Collected data entries –
- - - - - - -
(* ===== verification/FloatRound.v ===== *)
(** * FloatRound: what the operations of binary32 compute

    The real value [fr] of a number, and the correctness of the arithmetic: a
    sum, difference, product, quotient or square root is the number nearest to
    the exact result, off by at most one part in [2^24].  Bounds on computed
    values follow: they are monotone, and comparisons decide the order of the
    values. *)
From Stdlib Require Import Reals Lra.
From S2P Require Import Prelude Float32 FloatExact.
#[local] Open Scope R_scope.

(** ** Powers of two *)

Definition b2 (e : Z) : R := powerRZ 2 e.

Lemma b2_pos e : 0 < b2 e.
Proof. apply powerRZ_lt. lra. Qed.

Lemma b2_add a b : b2 (a + b) = b2 a * b2 b.
Proof. apply powerRZ_add. discrR. Qed.

Lemma b2_m1 : b2 (-1) = / 2.
Proof. change (b2 (-1)) with (/ (2 * 1)). by rewrite Rmult_1_r. Qed.

Lemma b2_1 e : b2 (e + 1) = 2 * b2 e.
Proof. rewrite b2_add. change (b2 1) with (2 * 1). lra. Qed.

Lemma b2_IZR n : (0 <= n)%Z -> IZR (2 ^ n) = b2 n.
Proof.
  revert n. apply natlike_ind; [done|]. intros n Hn IH.
  rewrite Z.pow_succ_r, mult_IZR, IH, <- b2_1 by done. f_equal.
Qed.

Lemma b2_le a b : (a <= b)%Z -> b2 a <= b2 b.
Proof.
  intros H. replace b with (a + (b - a))%Z by lia. rewrite b2_add, <- (b2_IZR (b - a)) by lia.
  pose proof (b2_pos a). assert (1 <= IZR (2 ^ (b - a))).
  { apply IZR_le. assert (0 < 2 ^ (b - a))%Z by (apply Z.pow_pos_nonneg; lia). lia. }
  nra.
Qed.

Lemma b2_lt_inv a b : b2 a < b2 b -> (a < b)%Z.
Proof. intros H. destruct (Z.lt_ge_cases a b) as [|Hge]; [done|]. apply b2_le in Hge. lra. Qed.

(** ** Values *)

Definition sgn (s : bool) : R := if s then -1 else 1.

(** The value of a finite number; 0 otherwise. *)
Definition fr (x : f32) : R :=
  match x with S754_finite s m e => sgn s * IZR (Z.pos m) * b2 e | _ => 0 end.

(** Finite and normalised, as every computed number is. *)
Definition fok (x : f32) : bool :=
  match x with
  | S754_zero _ => true | S754_finite _ m e => bounded 24 128 m e | _ => false
  end.

Definition nearest (v : R) (z : f32) : Prop :=
  match z with
  | S754_nan => False
  | S754_infinity s => b2 127 <= sgn s * v
  | _ => fok z = true /\ (forall f, fok f = true -> Rabs (fr z - v) <= Rabs (fr f - v)) /\
         Rabs (fr z - v) <= Rabs v * b2 (-24) + b2 (-150)
  end.

(** ** The bits below the mantissa *)

Definition inb (m : shr_record) (x : R) : Prop :=
  let q := IZR (shr_m m) in
  match shr_r m, shr_s m with
  | false, false => x = q
  | false, true => q < x < q + / 2
  | true, false => x = q + / 2
  | true, true => q + / 2 < x < q + 1
  end.

Lemma inb_floor m x : inb m x -> IZR (shr_m m) <= x < IZR (shr_m m) + 1.
Proof. unfold inb. destruct (shr_r m), (shr_s m); lra. Qed.

Lemma shr_1_inb m x :
  (0 <= shr_m m)%Z -> inb m x -> (0 <= shr_m (shr_1 m))%Z /\ inb (shr_1 m) (x / 2).
Proof.
  destruct m as [m r s]. intros Hm H. unfold inb in *. cbn [shr_m shr_r shr_s] in *.
  destruct m as [|[p|p|]|]; [| | | |lia]; cbn [shr_1 shr_m shr_r shr_s orb]; (split; [lia|]).
  - destruct r, s; cbn [orb]; lra.
  - change (Z.pos p~1) with (2 * Z.pos p + 1)%Z in H. rewrite plus_IZR, mult_IZR in H.
    destruct r, s; cbn [orb]; lra.
  - change (Z.pos p~0) with (2 * Z.pos p)%Z in H. rewrite mult_IZR in H.
    destruct r, s; cbn [orb]; lra.
  - destruct r, s; cbn [orb]; lra.
Qed.

Lemma iter_shr_inb n m x :
  (0 <= shr_m m)%Z -> inb m x ->
  (0 <= shr_m (iter_pos shr_1 n m))%Z /\ inb (iter_pos shr_1 n m) (x * b2 (- Z.pos n)).
Proof.
  revert m x. induction n as [n IH|n IH|]; intros m x Hm H; cbn [iter_pos].
  - destruct (shr_1_inb m x Hm H) as [H1 H2]. destruct (IH _ _ H1 H2) as [H3 H4].
    destruct (IH _ _ H3 H4) as [H5 H6]. split; [done|].
    replace (x * b2 (- Z.pos n~1)) with (x / 2 * b2 (- Z.pos n) * b2 (- Z.pos n)); [done|].
    replace (- Z.pos n~1)%Z with (- Z.pos n + - Z.pos n + -1)%Z by lia. rewrite !b2_add.
    rewrite b2_m1. lra.
  - destruct (IH _ _ Hm H) as [H3 H4]. destruct (IH _ _ H3 H4) as [H5 H6]. split; [done|].
    replace (x * b2 (- Z.pos n~0)) with (x * b2 (- Z.pos n) * b2 (- Z.pos n)); [done|].
    replace (- Z.pos n~0)%Z with (- Z.pos n + - Z.pos n)%Z by lia. rewrite !b2_add. lra.
  - destruct (shr_1_inb m x Hm H) as [H1 H2]. split; [done|].
    change (- Z.pos 1)%Z with (-1)%Z. by rewrite b2_m1.
Qed.

Lemma shr_inb m e n x :
  (0 <= shr_m m)%Z -> inb m x -> (0 <= n)%Z ->
  snd (shr m e n) = (e + n)%Z /\ (0 <= shr_m (fst (shr m e n)))%Z /\
  inb (fst (shr m e n)) (x * b2 (- n)).
Proof.
  intros Hm H Hn. destruct n as [|n|n]; [| |lia]; cbn [shr fst snd].
  - split; [lia|]. split; [done|]. change (b2 (- 0)) with 1. by rewrite Rmult_1_r.
  - split; [done|]. by apply iter_shr_inb.
Qed.

(** Rounding to the nearest integer. *)
Lemma round_half m x : inb m x ->
  let k := IZR (round_nearest_even (shr_m m) (loc_of_shr_record m)) in
  (k = IZR (shr_m m) \/ k = IZR (shr_m m) + 1) /\ Rabs (k - x) <= / 2 /\
  Rabs (k - x) <= x - IZR (shr_m m) /\ Rabs (k - x) <= IZR (shr_m m) + 1 - x.
Proof.
  destruct m as [m r s]. unfold inb. cbn [shr_m shr_r shr_s]. intros H.
  cbv zeta. destruct r, s; cbn [loc_of_shr_record round_nearest_even shr_m]; [| destruct (Z.even m)| |];
    rewrite ?plus_IZR; (split; [(left; lra) || (right; lra)|]);
    unfold Rabs; destruct (Rcase_abs _); lra.
Qed.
- - - - - - -
The problem –
Give the data again exactly, line for line.

Task answer –
(* ===== verification/FloatRound.v ===== *)
(** * FloatRound: what the operations of binary32 compute

    The real value [fr] of a number, and the correctness of the arithmetic: a
    sum, difference, product, quotient or square root is the number nearest to
    the exact result, off by at most one part in [2^24].  Bounds on computed
    values follow: they are monotone, and comparisons decide the order of the
    values. *)
From Stdlib Require Import Reals Lra.
From S2P Require Import Prelude Float32 FloatExact.
#[local] Open Scope R_scope.

(** ** Powers of two *)

Definition b2 (e : Z) : R := powerRZ 2 e.

Lemma b2_pos e : 0 < b2 e.
Proof. apply powerRZ_lt. lra. Qed.

Lemma b2_add a b : b2 (a + b) = b2 a * b2 b.
Proof. apply powerRZ_add. discrR. Qed.

Lemma b2_m1 : b2 (-1) = / 2.
Proof. change (b2 (-1)) with (/ (2 * 1)). by rewrite Rmult_1_r. Qed.

Lemma b2_1 e : b2 (e + 1) = 2 * b2 e.
Proof. rewrite b2_add. change (b2 1) with (2 * 1). lra. Qed.

Lemma b2_IZR n : (0 <= n)%Z -> IZR (2 ^ n) = b2 n.
Proof.
  revert n. apply natlike_ind; [done|]. intros n Hn IH.
  rewrite Z.pow_succ_r, mult_IZR, IH, <- b2_1 by done. f_equal.
Qed.

Lemma b2_le a b : (a <= b)%Z -> b2 a <= b2 b.
Proof.
  intros H. replace b with (a + (b - a))%Z by lia. rewrite b2_add, <- (b2_IZR (b - a)) by lia.
  pose proof (b2_pos a). assert (1 <= IZR (2 ^ (b - a))).
  { apply IZR_le. assert (0 < 2 ^ (b - a))%Z by (apply Z.pow_pos_nonneg; lia). lia. }
  nra.
Qed.

Lemma b2_lt_inv a b : b2 a < b2 b -> (a < b)%Z.
Proof. intros H. destruct (Z.lt_ge_cases a b) as [|Hge]; [done|]. apply b2_le in Hge. lra. Qed.

(** ** Values *)

Definition sgn (s : bool) : R := if s then -1 else 1.

(** The value of a finite number; 0 otherwise. *)
Definition fr (x : f32) : R :=
  match x with S754_finite s m e => sgn s * IZR (Z.pos m) * b2 e | _ => 0 end.

(** Finite and normalised, as every computed number is. *)
Definition fok (x : f32) : bool :=
  match x with
  | S754_zero _ => true | S754_finite _ m e => bounded 24 128 m e | _ => false
  end.

Definition nearest (v : R) (z : f32) : Prop :=
  match z with
  | S754_nan => False
  | S754_infinity s => b2 127 <= sgn s * v
  | _ => fok z = true /\ (forall f, fok f = true -> Rabs (fr z - v) <= Rabs (fr f - v)) /\
         Rabs (fr z - v) <= Rabs v * b2 (-24) + b2 (-150)
  end.

(** ** The bits below the mantissa *)

Definition inb (m : shr_record) (x : R) : Prop :=
  let q := IZR (shr_m m) in
  match shr_r m, shr_s m with
  | false, false => x = q
  | false, true => q < x < q + / 2
  | true, false => x = q + / 2
  | true, true => q + / 2 < x < q + 1
  end.

Lemma inb_floor m x : inb m x -> IZR (shr_m m) <= x < IZR (shr_m m) + 1.
Proof. unfold inb. destruct (shr_r m), (shr_s m); lra. Qed.

Lemma shr_1_inb m x :
  (0 <= shr_m m)%Z -> inb m x -> (0 <= shr_m (shr_1 m))%Z /\ inb (shr_1 m) (x / 2).
Proof.
  destruct m as [m r s]. intros Hm H. unfold inb in *. cbn [shr_m shr_r shr_s] in *.
  destruct m as [|[p|p|]|]; [| | | |lia]; cbn [shr_1 shr_m shr_r shr_s orb]; (split; [lia|]).
  - destruct r, s; cbn [orb]; lra.
  - change (Z.pos p~1) with (2 * Z.pos p + 1)%Z in H. rewrite plus_IZR, mult_IZR in H.
    destruct r, s; cbn [orb]; lra.
  - change (Z.pos p~0) with (2 * Z.pos p)%Z in H. rewrite mult_IZR in H.
    destruct r, s; cbn [orb]; lra.
  - destruct r, s; cbn [orb]; lra.
Qed.

Lemma iter_shr_inb n m x :
  (0 <= shr_m m)%Z -> inb m x ->
  (0 <= shr_m (iter_pos shr_1 n m))%Z /\ inb (iter_pos shr_1 n m) (x * b2 (- Z.pos n)).
Proof.
  revert m x. induction n as [n IH|n IH|]; intros m x Hm H; cbn [iter_pos].
  - destruct (shr_1_inb m x Hm H) as [H1 H2]. destruct (IH _ _ H1 H2) as [H3 H4].
    destruct (IH _ _ H3 H4) as [H5 H6]. split; [done|].
    replace (x * b2 (- Z.pos n~1)) with (x / 2 * b2 (- Z.pos n) * b2 (- Z.pos n)); [done|].
    replace (- Z.pos n~1)%Z with (- Z.pos n + - Z.pos n + -1)%Z by lia. rewrite !b2_add.
    rewrite b2_m1. lra.
  - destruct (IH _ _ Hm H) as [H3 H4]. destruct (IH _ _ H3 H4) as [H5 H6]. split; [done|].
    replace (x * b2 (- Z.pos n~0)) with (x * b2 (- Z.pos n) * b2 (- Z.pos n)); [done|].
    replace (- Z.pos n~0)%Z with (- Z.pos n + - Z.pos n)%Z by lia. rewrite !b2_add. lra.
  - destruct (shr_1_inb m x Hm H) as [H1 H2]. split; [done|].
    change (- Z.pos 1)%Z with (-1)%Z. by rewrite b2_m1.
Qed.

Lemma shr_inb m e n x :
  (0 <= shr_m m)%Z -> inb m x -> (0 <= n)%Z ->
  snd (shr m e n) = (e + n)%Z /\ (0 <= shr_m (fst (shr m e n)))%Z /\
  inb (fst (shr m e n)) (x * b2 (- n)).
Proof.
  intros Hm H Hn. destruct n as [|n|n]; [| |lia]; cbn [shr fst snd].
  - split; [lia|]. split; [done|]. change (b2 (- 0)) with 1. by rewrite Rmult_1_r.
  - split; [done|]. by apply iter_shr_inb.
Qed.

(** Rounding to the nearest integer. *)
Lemma round_half m x : inb m x ->
  let k := IZR (round_nearest_even (shr_m m) (loc_of_shr_record m)) in
  (k = IZR (shr_m m) \/ k = IZR (shr_m m) + 1) /\ Rabs (k - x) <= / 2 /\
  Rabs (k - x) <= x - IZR (shr_m m) /\ Rabs (k - x) <= IZR (shr_m m) + 1 - x.
Proof.
  destruct m as [m r s]. unfold inb. cbn [shr_m shr_r shr_s]. intros H.
  cbv zeta. destruct r, s; cbn [loc_of_shr_record round_nearest_even shr_m]; [| destruct (Z.even m)| |];
    rewrite ?plus_IZR; (split; [(left; lra) || (right; lra)|]);
    unfold Rabs; destruct (Rcase_abs _); lra.
Qed.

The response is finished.